Task goal:
Only the lines of the data below from the one with "(** Changing the endpoints of a node. *)" through the one with "simpl. split_and!; [|done|]." are wanted. Repeat them exactly.

Task input:

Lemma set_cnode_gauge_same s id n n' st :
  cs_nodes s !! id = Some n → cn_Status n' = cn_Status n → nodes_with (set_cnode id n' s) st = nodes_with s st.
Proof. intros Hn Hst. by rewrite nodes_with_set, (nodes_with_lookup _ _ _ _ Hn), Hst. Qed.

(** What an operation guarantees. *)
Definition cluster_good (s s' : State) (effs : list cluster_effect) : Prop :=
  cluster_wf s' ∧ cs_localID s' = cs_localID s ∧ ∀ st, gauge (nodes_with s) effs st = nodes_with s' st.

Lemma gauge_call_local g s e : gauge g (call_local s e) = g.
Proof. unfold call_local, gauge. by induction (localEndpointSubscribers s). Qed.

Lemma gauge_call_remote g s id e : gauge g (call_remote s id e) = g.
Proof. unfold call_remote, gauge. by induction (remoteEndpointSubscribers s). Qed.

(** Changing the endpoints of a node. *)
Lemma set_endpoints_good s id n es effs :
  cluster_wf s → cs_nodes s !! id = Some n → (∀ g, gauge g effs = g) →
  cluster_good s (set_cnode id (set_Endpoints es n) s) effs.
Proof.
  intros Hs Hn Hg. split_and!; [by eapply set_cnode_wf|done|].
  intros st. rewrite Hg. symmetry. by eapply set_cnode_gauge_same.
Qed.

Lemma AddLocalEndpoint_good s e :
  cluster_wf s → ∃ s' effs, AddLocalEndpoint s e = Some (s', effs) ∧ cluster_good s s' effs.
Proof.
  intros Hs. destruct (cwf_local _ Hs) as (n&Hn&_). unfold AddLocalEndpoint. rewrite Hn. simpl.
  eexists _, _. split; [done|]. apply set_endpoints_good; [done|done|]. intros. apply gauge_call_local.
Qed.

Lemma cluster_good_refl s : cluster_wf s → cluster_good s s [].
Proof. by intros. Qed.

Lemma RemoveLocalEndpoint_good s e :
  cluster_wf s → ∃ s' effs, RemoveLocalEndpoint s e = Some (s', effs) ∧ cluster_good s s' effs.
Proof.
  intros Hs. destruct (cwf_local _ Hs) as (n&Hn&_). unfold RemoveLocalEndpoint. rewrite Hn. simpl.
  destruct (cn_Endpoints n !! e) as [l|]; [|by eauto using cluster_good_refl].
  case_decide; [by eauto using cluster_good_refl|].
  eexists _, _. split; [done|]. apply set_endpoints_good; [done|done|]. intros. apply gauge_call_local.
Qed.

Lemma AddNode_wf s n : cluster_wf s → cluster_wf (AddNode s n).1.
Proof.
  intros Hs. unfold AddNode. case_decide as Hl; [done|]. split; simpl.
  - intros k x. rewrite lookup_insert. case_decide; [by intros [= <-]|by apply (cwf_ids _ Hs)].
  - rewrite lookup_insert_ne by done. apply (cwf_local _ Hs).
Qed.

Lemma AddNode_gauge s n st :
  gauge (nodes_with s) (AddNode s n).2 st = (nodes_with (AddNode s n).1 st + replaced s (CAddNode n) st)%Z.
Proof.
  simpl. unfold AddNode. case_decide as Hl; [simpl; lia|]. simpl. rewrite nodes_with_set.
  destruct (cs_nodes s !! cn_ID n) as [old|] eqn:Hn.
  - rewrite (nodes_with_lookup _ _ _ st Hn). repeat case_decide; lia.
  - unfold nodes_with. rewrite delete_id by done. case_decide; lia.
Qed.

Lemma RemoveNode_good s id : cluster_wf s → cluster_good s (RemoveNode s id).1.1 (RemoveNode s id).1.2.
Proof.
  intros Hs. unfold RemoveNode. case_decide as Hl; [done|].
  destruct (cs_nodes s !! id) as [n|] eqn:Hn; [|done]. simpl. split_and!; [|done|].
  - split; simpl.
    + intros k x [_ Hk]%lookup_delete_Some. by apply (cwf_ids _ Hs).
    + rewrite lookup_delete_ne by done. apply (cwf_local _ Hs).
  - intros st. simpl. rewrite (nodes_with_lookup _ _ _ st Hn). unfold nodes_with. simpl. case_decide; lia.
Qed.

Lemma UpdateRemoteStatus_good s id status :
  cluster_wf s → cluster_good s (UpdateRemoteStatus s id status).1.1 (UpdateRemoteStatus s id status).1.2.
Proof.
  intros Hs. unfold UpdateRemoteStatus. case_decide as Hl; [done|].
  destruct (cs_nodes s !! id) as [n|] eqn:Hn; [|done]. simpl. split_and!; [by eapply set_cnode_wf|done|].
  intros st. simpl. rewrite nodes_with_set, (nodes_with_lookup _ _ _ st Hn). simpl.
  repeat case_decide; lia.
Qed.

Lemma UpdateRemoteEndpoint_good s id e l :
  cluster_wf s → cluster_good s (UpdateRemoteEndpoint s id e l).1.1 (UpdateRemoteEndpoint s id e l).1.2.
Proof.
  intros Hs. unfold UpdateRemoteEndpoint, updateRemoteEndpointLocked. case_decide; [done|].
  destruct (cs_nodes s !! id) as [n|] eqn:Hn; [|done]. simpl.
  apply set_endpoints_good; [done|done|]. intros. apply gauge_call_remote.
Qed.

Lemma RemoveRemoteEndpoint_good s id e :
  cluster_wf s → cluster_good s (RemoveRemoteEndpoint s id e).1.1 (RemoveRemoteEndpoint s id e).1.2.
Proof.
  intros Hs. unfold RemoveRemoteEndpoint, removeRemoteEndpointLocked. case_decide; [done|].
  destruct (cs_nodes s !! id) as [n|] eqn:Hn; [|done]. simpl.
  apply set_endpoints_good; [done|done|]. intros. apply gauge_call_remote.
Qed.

Written solution:
(** Changing the endpoints of a node. *)
Lemma set_endpoints_good s id n es effs :
  cluster_wf s → cs_nodes s !! id = Some n → (∀ g, gauge g effs = g) →
  cluster_good s (set_cnode id (set_Endpoints es n) s) effs.
Proof.
  intros Hs Hn Hg. split_and!; [by eapply set_cnode_wf|done|].
  intros st. rewrite Hg. symmetry. by eapply set_cnode_gauge_same.
Qed.

Lemma AddLocalEndpoint_good s e :
  cluster_wf s → ∃ s' effs, AddLocalEndpoint s e = Some (s', effs) ∧ cluster_good s s' effs.
Proof.
  intros Hs. destruct (cwf_local _ Hs) as (n&Hn&_). unfold AddLocalEndpoint. rewrite Hn. simpl.
  eexists _, _. split; [done|]. apply set_endpoints_good; [done|done|]. intros. apply gauge_call_local.
Qed.

Lemma cluster_good_refl s : cluster_wf s → cluster_good s s [].
Proof. by intros. Qed.

Lemma RemoveLocalEndpoint_good s e :
  cluster_wf s → ∃ s' effs, RemoveLocalEndpoint s e = Some (s', effs) ∧ cluster_good s s' effs.
Proof.
  intros Hs. destruct (cwf_local _ Hs) as (n&Hn&_). unfold RemoveLocalEndpoint. rewrite Hn. simpl.
  destruct (cn_Endpoints n !! e) as [l|]; [|by eauto using cluster_good_refl].
  case_decide; [by eauto using cluster_good_refl|].
  eexists _, _. split; [done|]. apply set_endpoints_good; [done|done|]. intros. apply gauge_call_local.
Qed.

Lemma AddNode_wf s n : cluster_wf s → cluster_wf (AddNode s n).1.
Proof.
  intros Hs. unfold AddNode. case_decide as Hl; [done|]. split; simpl.
  - intros k x. rewrite lookup_insert. case_decide; [by intros [= <-]|by apply (cwf_ids _ Hs)].
  - rewrite lookup_insert_ne by done. apply (cwf_local _ Hs).
Qed.

Lemma AddNode_gauge s n st :
  gauge (nodes_with s) (AddNode s n).2 st = (nodes_with (AddNode s n).1 st + replaced s (CAddNode n) st)%Z.
Proof.
  simpl. unfold AddNode. case_decide as Hl; [simpl; lia|]. simpl. rewrite nodes_with_set.
  destruct (cs_nodes s !! cn_ID n) as [old|] eqn:Hn.
  - rewrite (nodes_with_lookup _ _ _ st Hn). repeat case_decide; lia.
  - unfold nodes_with. rewrite delete_id by done. case_decide; lia.
Qed.

Lemma RemoveNode_good s id : cluster_wf s → cluster_good s (RemoveNode s id).1.1 (RemoveNode s id).1.2.
Proof.
  intros Hs. unfold RemoveNode. case_decide as Hl; [done|].
  destruct (cs_nodes s !! id) as [n|] eqn:Hn; [|done]. simpl. split_and!; [|done|].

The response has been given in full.